[WHAT NEEDS TO BE DONE]
Output exactly what appears from the line containing "unfold finalize_batch_job. intros" to the end of the data below, and nothing more.

(Source data)
+ + + + + + +
(** The usual jobs bump: [+1] on the selected job exactly when a row was hit. *)
Ltac bump_job :=
  let j := fresh "j" in
  intros j _; unfold by_id, by_key;
  destruct (str_eqb (j_id j) _) eqn:?; simpl; rewrite ?andb_true_r, ?andb_false_r; simpl;
  match goal with H : existsb _ _ = true |- _ => rewrite ?H | _ => idtac end; simpl; lia.

Lemma complete_item_wf render d c k i r cost w b d' :
  complete_item render d c k i r cost w = (b, d') → wf_db d → wf_db d'.
Proof.
  unfold complete_item. intros H Hw.
  assert (wf (jobs d) (update_where (running_row i k w) (cancel_row (now c)) (items d))) as Hc.
  { apply (wf_single_items _ _ _ _ k i ICancelled); [exact Hw|solve_frame|done|done|].
    intros i0 Hi Hs. split; [by eapply running_is_single|split; [done|]].
    apply lease_ok_idle; [|done]. exact (wf_lease_attempts _ _ i0 Hw Hi). }
  case_in H; [|res_inv; exact Hc]. case_in H; [res_inv; exact Hc|].
  destruct (existsb (running_row i k w) (items d)) eqn:Eh; res_inv.
  - apply (wf_single (jobs d) (items d) _ _ _ _ k i ICompleted); [exact Hw|solve_frame|solve_frame| | |done].
    + intros i0 Hi Hs. split; [by eapply running_is_single|split; [done|]].
      apply lease_ok_idle; [|done]. exact (wf_lease_attempts _ _ i0 Hw Hi).
    + bump_job.
  - unfold wf_db. simpl. rewrite update_where_none; [exact Hw|done].
Qed.

(** Every other single-item transaction goes through one of these two. *)
Lemma single_row_wf js its (sel : item → bool) f k i s' :
  wf js its → item_frame f → s' ≠ IRunning → s' ≠ ICompleted → s' ≠ IFailed →
  (∀ i0, sel i0 = true → i_id i0 = i ∧ i_job i0 = k ∧ i_status i0 ∉ item_terminal) →
  (∀ i0, i_status (f i0) = s' ∧ i_attempts (f i0) = i_attempts i0) →
  wf js (update_where sel f its).
Proof.
  intros Hw Hf N1 N2 N3 Hsel Hs. apply (wf_single_items _ _ _ _ k i s'); try done.
  intros i0 Hi Hi0. destruct (Hs i0) as [Es Ea]. split; [by apply Hsel|split; [done|]].
  apply lease_ok_idle; [|congruence]. rewrite Ea. by apply (wf_lease_attempts js its).
Qed.

Lemma bumped_row_wf js its (sel : item → bool) f g k i s' :
  wf js its → item_frame f → job_frame g → s' ∈ [ICompleted; IFailed] →
  existsb sel its = true →
  (∀ i0, i0 ∈ its → sel i0 = true → i_id i0 = i ∧ i_job i0 = k ∧ i_status i0 ∉ item_terminal) →
  (∀ i0, i_status (f i0) = s' ∧ i_attempts (f i0) = i_attempts i0) →
  (∀ j, j_status (g j) = j_status j ∧
        j_completed_items (g j) = j_completed_items j + (if bool_decide (ICompleted = s') then 1 else 0) ∧
        j_failed_items (g j) = j_failed_items j + (if bool_decide (IFailed = s') then 1 else 0)) →
  wf (update_where (by_id k) g js) (update_where sel f its).
Proof.
  intros Hw Hf Hg Hs' Hh Hsel Hs Hj. apply (wf_single js its _ _ _ _ k i s'); try done.
  - intros i0 Hi Hi0. destruct (Hs i0) as [Es Ea]. split; [by apply Hsel|split; [done|]].
    apply lease_ok_idle; [|intros E; rewrite <- Es, E in Hs'; by apply (bool_decide_eq_true_2 _) in Hs'].
    rewrite Ea. by apply (wf_lease_attempts js its).
  - intros j _. destruct (Hj j) as (_ & E1 & E2). rewrite Hh, !andb_true_r. unfold by_id, by_key.
    destruct (str_eqb (j_id j) k); rewrite ?andb_true_r, ?andb_false_r; [by rewrite E1, E2|lia].
  - intros j _ _. by destruct (Hj j) as (-> & _).
Qed.

Ltac bumped k i s :=
  apply (bumped_row_wf _ _ _ _ _ k i s);
  [assumption|solve_frame|solve_frame|by apply (bool_decide_eq_true_1 _)|assumption| |done|
   intros; simpl; repeat split; lia].

(** A miss leaves the items as they are. *)
Lemma wf_miss js its (sel : item → bool) f :
  existsb sel its = false → wf js its → wf js (update_where sel f its).
Proof. intros H. by rewrite update_where_none. Qed.

Lemma record_late_completion_wf d c k i r cost w b d' :
  record_late_completion d c k i r cost w = (b, d') → wf_db d → wf_db d'.
Proof.
  unfold record_late_completion. intros H Hw.
  destruct (existsb (running_row i k w) (items d)) eqn:Eh; res_inv; [|by apply wf_miss].
  bumped k i IFailed. intros ? _. apply running_is_single.
Qed.

Lemma complete_batch_item_wf d c k i r cost b d' :
  complete_batch_item d c k i r cost = (b, d') → wf_db d → wf_db d'.
Proof.
  unfold complete_batch_item. intros H Hw.
  destruct (existsb (live_row i k) (items d)) eqn:Eh; res_inv; [|by apply wf_miss].
  bumped k i ICompleted. intros ? _. apply live_row_inv.
Qed.

Lemma fail_batch_item_wf d c k i code m b d' :
  fail_batch_item d c k i code m = (b, d') → wf_db d → wf_db d'.
Proof.
  unfold fail_batch_item. intros H Hw. case_in H; res_inv; [|done].
  assert (existsb (live_row i k) (items d) = true) as Eh.
  { apply find_where_Some in Heqo as [??]. apply existsb_elem. eauto. }
  bumped k i IFailed. intros ? _. apply live_row_inv.
Qed.

Lemma cancel_batch_item_wf d c k i reason b d' :
  cancel_batch_item d c k i reason = (b, d') → wf_db d → wf_db d'.
Proof.
  unfold cancel_batch_item. intros H Hw.
  match type of H with context [update_where _ ?f (items d)] =>
    assert (wf (jobs d) (update_where (live_row i k) f (items d))) as Hc end.
  { by apply (single_row_wf _ _ _ _ k i ICancelled); [exact Hw|solve_frame| | | |apply live_row_inv|]. }
  case_in H; res_inv; [|done]. by apply heartbeat_wf.
Qed.

Lemma running_id_inv i k w (its : list item) i0 i1 :
  keys_unique i_id its → i0 ∈ its → i1 ∈ its →
  running_row i k w i0 = true → item_by_id i i1 = true → i1 = i0.
Proof.
  intros Hu H0 H1 (E & _)%running_row_inv E1. bprop.
  apply (keys_unique_inj i_id its); congruence.
Qed.

Lemma fail_item_wf d c k i code m max ri w b d' :
  fail_item d c k i code m max ri w = (b, d') → wf_db d → wf_db d'.
Proof.
  unfold fail_item. intros H Hw. case_in H; [|by res_inv]. injection H as <- <-.
  rename i0 into it. apply find_where_Some in Heqo as [Hin Hr].
  assert (∀ i1, i1 ∈ items d → item_by_id i i1 = true →
            i_id i1 = i ∧ i_job i1 = k ∧ i_status i1 ∉ item_terminal) as Hsel.
  { intros i1 H1 E1. rewrite (running_id_inv i k w (items d) it i1); try done; [|apply Hw].
    by eapply running_is_single. }
  eapply wf_same_queue; [|apply upsert_error_queue]. case_goal.
  - assert (existsb (item_by_id i) (items d) = true) as Eh.
    { apply existsb_elem. exists it. split; [done|]. bprop. by apply running_row_inv in Hr as (? & _). }
    bumped k i IFailed. exact Hsel.
  - apply (wf_single_items _ _ _ _ k i IPending); [exact Hw|solve_frame|done|done|].
    intros i1 H1 E1. split; [by apply Hsel|split; [done|]]. apply lease_ok_idle; [|done].
    exact (wf_lease_attempts _ _ i1 Hw H1).
Qed.

Lemma running_untracked i s :
  i_status i = IRunning → s ∈ [ICompleted; IFailed] → has_istatus s i = false.
Proof. intros. by apply (status_untracked _ _ IRunning). Qed.
Lemma pending_untracked i s :
  i_status i = IPending → s ∈ [ICompleted; IFailed] → has_istatus s i = false.
Proof. intros. by apply (status_untracked _ _ IPending). Qed.

Lemma defer_item_wf d c i w delay dp code b d' :
  defer_item d c i w delay dp code = (b, d') → wf_db d → wf_db d'.
Proof.
  unfold defer_item. intros H Hw.
  match type of H with context [update_where ?s ?f (items d)] =>
    assert (wf (jobs d) (update_where s f (items d))) as H1; [|set (its := update_where s f (items d)) in *]
  end.
  { apply wf_untracked; [exact Hw|solve_frame|]. intros i0 Hi Hs. bprop. destruct Hs as [[_ Hs] _].
    split; [intros; by auto using running_untracked, pending_untracked|].
    apply lease_ok_idle; simpl; [lia|done]. }
  case_in H; res_inv; [|exact H1]. unfold wf_db. simpl. destruct dp; [|done].
  destruct (get_row i_id i its) as [row|]; [|done].
  apply wf_untracked; [exact H1|solve_frame|]. intros i0 Hi Hs. bprop. destruct Hs as [_ Hs].
  split; [intros; split; by apply pending_untracked|].
  split; simpl; [by apply (wf_lease_attempts _ _ i0 H1 Hi)|]. by rewrite Hs.
Qed.

(** ** Finishing *)

(** A caller-owned finalizer writes other tables than the queue's. *)
Definition frames_finalizer (f : option finalizer) : Prop :=
  ∀ g k s d d', f = Some g → g k s d = Ok d' → same_queue d d'.

Lemma run_finalizer_spec f k s t d s' d' :
  run_finalizer f k s t d = (s', d') → frames_finalizer f →
  same_queue d d' ∧ (s' = s ∨ s' = JCompletedWithErrors).
Proof.
  unfold run_finalizer. intros H Hf. destruct f as [g|]; [|res_inv; split; [done|by left]].
  destruct (g k s d) as [d1|[cls msg]] eqn:E; injection H as <- <-; [|split; [done|by right]].
  split; [by eapply Hf|by left].
Qed.

Lemma finalize_if_done_wf d c k f b d' :
  finalize_if_done d c k f = (b, d') → frames_finalizer f → wf_db d → wf_db d'.
Proof.
  unfold finalize_if_done. intros H Hf Hw. case_in H; [|by res_inv]. case_in H; [by res_inv|].
  case_in H; [by res_inv|]. destruct (run_finalizer _ _ _ _ _) as [s d1] eqn:Er.
  apply run_finalizer_spec in Er as [[Ej Ei] Hs]; [|done].
  assert (wf (update_where (λ j, by_id k j && jstatus_in runnable (j_status j))
                (finish_row s (now c)) (jobs d1)) (items d1)) as H1.
  { rewrite Ej, Ei. apply finish_row_wf; [|exact Hw]. apply (bool_decide_eq_true_1 _).
    destruct Hs as [-> | ->]; [|done]. by case_goal. }
  case_in H; res_inv; exact H1.
Qed.

Lemma finalize_batch_job_wf d c k s b d' :
  finalize_batch_job d c k s = Ok (b, d') → wf_db d → wf_db d'.
Proof.
  unfold finalize_batch_job. intros H Hw. res_inv. bprop. by apply finish_row_wf.
Qed.

(** ** Recovery *)

Lemma expired_running t i : expired t i = true → i_status i = IRunning.
Proof. unfold expired. bprop. by intros [? _]. Qed.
+ + + + + + +
[EXERCISE SOLUTION]
  unfold finalize_batch_job. intros H Hw. res_inv. bprop. by apply finish_row_wf.
Qed.

(** ** Recovery *)

Lemma expired_running t i : expired t i = true → i_status i = IRunning.
Proof. unfold expired. bprop. by intros [? _]. Qed.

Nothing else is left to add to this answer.